I remember pausing for a few seconds at the mailbox and then I told myself ‘you’ve come this far Ben, just finish it’ and I dumped them in.
The next few days were an anxious time as he waited for reaction but he soon began receiving phone calls and beautiful cards congratulating him (although he notes it wasn’t a huge surprise for some). “Coming out was a huge relief for me. I no longer had to hide or make up stories I got to be ME.” His coming out also inspired one of his closest friends to do the same.
Because of Chinese tradition that comes with being the first born male, he never came out to his father.
Ben eventually met his life-partner Michael Bogart through a defunct gay online dating site in 2003. Their first date was at Bette’s Oceanview Diner in Berkeley. They legally married in 2008.
Ben opted to stay in Emeryville and bought out his siblings making the Park Avenue house his permanent home.
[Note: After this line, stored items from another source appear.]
(** What [sendRequest] returns for a response, as a function of the
    response alone; [sendRequest_run] shows that this is what the method
    computes once the client has answered. *)
Definition classify (W : World) (resp : Response) : result dynResponse :=
  if (500 <=? StatusCode resp)%Z then Err (ServerError (StatusCode resp))
  else match Decode W (RespBody resp) with
       | inl msg => Err (Foreign msg)
       | inr dynRes =>
           if (400 <=? StatusCode resp)%Z
           then Err (ClientError (StatusCode resp) (Messages dynRes))
           else if (StatusCode resp =? 307)%Z then Err UnsupportedAsyncJob
           else if (Status dynRes =? "failure")%string
           then Err (APIFailure (Messages dynRes))
           else Ok dynRes
       end.

(** A response [sendRequest] takes as a success, with the envelope it
    returns. *)
Definition accepted (W : World) (resp : Response) (dynRes : dynResponse) : Prop :=
  (StatusCode resp < 400)%Z ∧ StatusCode resp ≠ 307%Z ∧
  Decode W (RespBody resp) = inr dynRes ∧ Status dynRes ≠ "failure".

(** The same world with another JSON decoder for the envelope. *)
Definition withDecode (W : World) (dec : string → string + dynResponse) : World :=
  {| DNS01Record := DNS01Record W; FindZoneByFqdn := FindZoneByFqdn W;
     NewRequestError := NewRequestError W; Do := Do W;
     Decode := dec; UnmarshalSession := UnmarshalSession W |}.

(** The state after more events. *)
Definition after (s : State) (evs : list Event) : State :=
  {| provider := provider s; trace := trace s ++ evs |}.

(** The requests of a trace that reach the client outside [sendRequest]:
    a [Sent] event that does not follow the entry of [sendRequest]
    directly.  [inside] tells whether the event before was that entry. *)
Fixpoint direct (inside : bool) (tr : list Event) : list Request :=
  match tr with
  | [] => []
  | Enter method :: tr' => direct (method =? "sendRequest")%string tr'
  | Sent req :: tr' =>
      if inside then direct false tr' else req :: direct false tr'
  end.

(** Every request that reaches the client outside [sendRequest] is a
    DELETE, whatever came before the events. *)
Definition onlyDeleteDirect (evs : list Event) : Prop :=
  ∀ inside, Forall (λ req, Method req = "DELETE") (direct inside evs).

(** A method that, from any state, adds to the trace events that
    satisfy [P]. *)
Definition emits {A} (m : M A) (P : list Event → Prop) : Prop :=
  ∀ s, ∃ evs, trace (snd (m s)) = trace s ++ evs ∧ P evs.

(** The payloads and resources of the package. *)
Definition credsPayload (d : DNSProvider) : json :=
  JObject [("customer_name", JString (customerName d));
           ("user_name", JString (userName d));
           ("password", JString (password d))].

Definition txtPayload (value : string) (ttl : Z) : json :=
  JObject [("rdata", JObject [("txtdata", JString value)]);
           ("ttl", JString (Itoa ttl))].

Definition publishPayload (notes : string) : json :=
  JObject [("publish", JBool true); ("notes", JString notes)].

Definition txtResource (zone fqdn : string) : string :=
  "TXTRecord/" +:+ zone +:+ "/" +:+ fqdn +:+ "/".

Definition zoneResource (zone : string) : string := "Zone/" +:+ zone +:+ "/".

Definition addedNote : string :=
  "Added TXT record for ACME dns-01 challenge using lego client".

Definition removedNote : string :=
  "Removed TXT record for ACME dns-01 challenge using lego client".

(** ** The constructor that reads the environment *)

(** [NewDNSProvider].  [envGet] is [env.Get] of lego's
    platform/config/env: the values of the named variables, or an error.
    Reading a key that a Go map does not hold gives the empty string.
    The error made by [fmt.Errorf] with the format "DynDNS: %v" is known
    by its message alone. *)
Definition NewDNSProvider (envGet : list string → string + gmap string string)
  : result DNSProvider :=
  match envGet ["DYN_CUSTOMER_NAME"; "DYN_USER_NAME"; "DYN_PASSWORD"] with
  | inl msg => Err (Foreign ("DynDNS: " +:+ msg))
  | inr values =>
      NewDNSProviderCredentials (default "" (values !! "DYN_CUSTOMER_NAME"))
                                (default "" (values !! "DYN_USER_NAME"))
                                (default "" (values !! "DYN_PASSWORD"))
  end.

(** ** Definitions used in the further properties *)

(** What construction puts in the receiver for good. *)
Definition credentials (d : DNSProvider) : string * string * string * Client :=
  (customerName d, userName d, password d, client d).

Definition isJSON (req : Request) : Prop :=
  Header req !! "Content-Type" = Some "application/json".

(** Where a request goes: its method and its URL. *)
Definition kind (req : Request) : string * string := (Method req, URL req).

(** Every request of the package has the JSON content type, and a
    DELETE has no body. *)
Definition wellFormed (req : Request) : Prop :=
  isJSON req ∧ (Method req = "DELETE" → Body req = None).

(** The requests of one call, in their order: the login, the change of
    the record ([change] is POST for [Present] and DELETE for
    [CleanUp]) in the zone found for it, the publish of that zone, the
    logout; none when no zone is found. *)
Definition callKinds (W : World) (domain keyAuth change : string)
  : list (string * string) :=
  let fqdn := (DNS01Record W domain keyAuth).1.1 in
  match FindZoneByFqdn W fqdn with
  | inl _ => []
  | inr zone =>
      [("POST", dynBaseURL +:+ "/Session");
       (change, dynBaseURL +:+ "/" +:+ txtResource zone fqdn);
       ("PUT", dynBaseURL +:+ "/" +:+ zoneResource zone);
       ("DELETE", dynBaseURL +:+ "/Session")]
  end.

(** From any state the method hands to the client well-formed requests
    that go, in order, where an initial part of [ks] says; when [exact]
    is set and the method returns success, where all of [ks] says. *)
Definition sendsInOrder {A} (exact : bool) (ks : list (string * string))
    (m : M A) : Prop :=
  ∀ s, ∃ evs,
    trace (snd (m s)) = trace s ++ evs ∧
    Forall wellFormed (sent evs) ∧
    match fst (m s) with
    | Ok _ => if exact then kind <$> sent evs = ks
              else (kind <$> sent evs) `prefix_of` ks
    | Err _ => (kind <$> sent evs) `prefix_of` ks
    end.

(** ** Worlds and states used in the examples *)

Module Examples.

(** A provider freshly built by [NewDNSProviderCredentials]. *)
Definition fresh : DNSProvider :=
  {| customerName := "acme"; userName := "bot"; password := "s3cret";
     token := ""; client := {| Timeout := 10 * Second |} |}.

Definition start (d : DNSProvider) : State :=
  {| provider := d; trace := [] |}.

(** A JSON string literal: the text between two quote characters. *)
Definition quoted (s : string) : string :=
  String (Ascii.ascii_of_nat 34) s +:+ String (Ascii.ascii_of_nat 34) EmptyString.

Definition member (key value : string) : string := quoted key +:+ ": " +:+ value.

Definition sessionData : RawMessage :=
  "{" +:+ member "token" (quoted "T0") +:+ ", "
      +:+ member "version" (quoted "3.7.11") +:+ "}".

Definition failureMsgs : RawMessage :=
  "[{" +:+ member "INFO" (quoted "login: Bad or expired credentials") +:+ "}]".

Definition successBody : string :=
  "{" +:+ member "status" (quoted "success") +:+ ", "
      +:+ member "data" sessionData +:+ ", "
      +:+ member "job_id" "42" +:+ ", " +:+ member "msgs" "[]" +:+ "}".

Definition failureBody : string :=
  "{" +:+ member "status" (quoted "failure") +:+ ", "
      +:+ member "data" "{}" +:+ ", "
      +:+ member "job_id" "43" +:+ ", " +:+ member "msgs" failureMsgs +:+ "}".

Definition htmlBody : string := "<html><body>Temporary Redirect</body></html>".

Definition successEnvelope : dynResponse :=
  {| Status := "success"; Data := sessionData; JobID := 42; Messages := "[]" |}.

Definition failureEnvelope : dynResponse :=
  {| Status := "failure"; Data := "{}"; JobID := 43; Messages := failureMsgs |}.

(** encoding/json on the three bodies above. *)
Definition decode (body : string) : string + dynResponse :=
  if (body =? successBody)%string then inr successEnvelope
  else if (body =? failureBody)%string then inr failureEnvelope
  else inl "invalid character '<' looking for beginning of value".

Definition unmarshalSession (raw : RawMessage) : string + session :=
  if (raw =? sessionData)%string
  then inr {| Token := "T0"; Version := "3.7.11" |}
  else inl "json: cannot unmarshal into Go value of type dyn.session".

(** A world whose server answers each request by [server], whatever was
    sent before. *)
Definition world (server : Request → Response) : World :=
  {| DNS01Record := λ domain keyAuth,
       ("_acme-challenge." +:+ domain +:+ ".", "digest-of-" +:+ keyAuth, 120%Z);
     FindZoneByFqdn := λ fqdn, inr "example.com.";
     NewRequestError := λ method url, None;
     Do := λ hist req, inr (server req);
     Decode := decode;
     UnmarshalSession := unmarshalSession |}.
(** * slang-face: session and message-delivery layer

    A shallow embedding of the three service singletons of the repository,

    - [TokenService]   (src/services/tokenService.ts),
    - [LiveKitService] (src/services/livekitService.ts),
    - [ChatService]    (src/services/chatService.ts),

    together with the helpers they call ([ErrorHandler], the configuration
    constants), the [LifecycleManager], and the registration of the
    services' handlers with the connection service ([Application]); and
    the properties of the specification stated over them.

    Conventions of the embedding.

    - Every service is a record holding the private fields of the class;
      a method is a function from the record to the new record.
    - The JavaScript runtime is an explicit collaborator: [Env] gathers
      the answers of [fetch], [Math.random], [Date.now], [uuidv4] and of
      the LiveKit [Room]; a [World] counts how many answers were consumed
      and logs every externally visible effect, in program order.
    - An [await] is modelled as running the awaited computation to
      completion before the continuation; a [setTimeout] callback is an
      entry of a pending-timer list that an explicit event fires.
    - A string is held as the UTF-8 bytes of its text.
    - Calls to [logger] have no effect on the state and are omitted. *)

From Stdlib Require Import ZArith List String Ascii Bool Lia.
From Stdlib Require Import Sorting.Sorted Sorting.Permutation DecimalString.
Import ListNotations.

Local Open Scope string_scope.
Local Open Scope Z_scope.

Set Implicit Arguments.

(* ================================================================== *)
(** ** JavaScript values shared by the services                        *)
(* ================================================================== *)

(** [code?: string | number] of [AppError]. *)
Inductive ErrCode : Type :=
| CodeNum (n : Z)
| CodeStr (s : string).

(** [class AppError extends Error] of utils/errorHandler.ts.  The
    [details] payload is never inspected by the services and is left
    out. *)
Record AppError : Type := mkAppError {
  app_message : string;
  app_code : option ErrCode;
  app_userMessage : string
}.

(** What a [throw] or a rejected promise can carry. *)
Inductive Thrown : Type :=
| ThrownApp (e : AppError)                 (* instanceof AppError *)
| ThrownError (name message : string)      (* any other instanceof Error *)
| ThrownValue (repr : string).             (* not an Error; [repr] is String(v) *)

(** [String(n)] for an integer [n]. *)
Definition string_of_Z (z : Z) : string :=
  DecimalString.NilZero.string_of_int (Z.to_int z).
Now 68, he spends his time managing his rental properties, acquiring nicknacks and looking after his 5-year-old grandson Jefferson. He maintains a sense of pride in the community he helped forge and can often be seen picking up trash or even landscaping city property that has fallen into disrepair.
Despite his family being discriminated against, Ben appreciates the opportunity afforded to his family by living in the U.S. “When I visited China in 1985, it really opened my eyes. Every American child should visit a developing country so they appreciate what they have and what their parents sacrificed. One thing about the older generation of Chinese, they persevered because they knew how bad it was and know where they came from.”
Feature Image: Eugene Yee in front of his family restaurant in 1983 (Photo: Ben Yee).
Editors Note: This story was updated to include the name of the service station that existed prior to the Ranch House.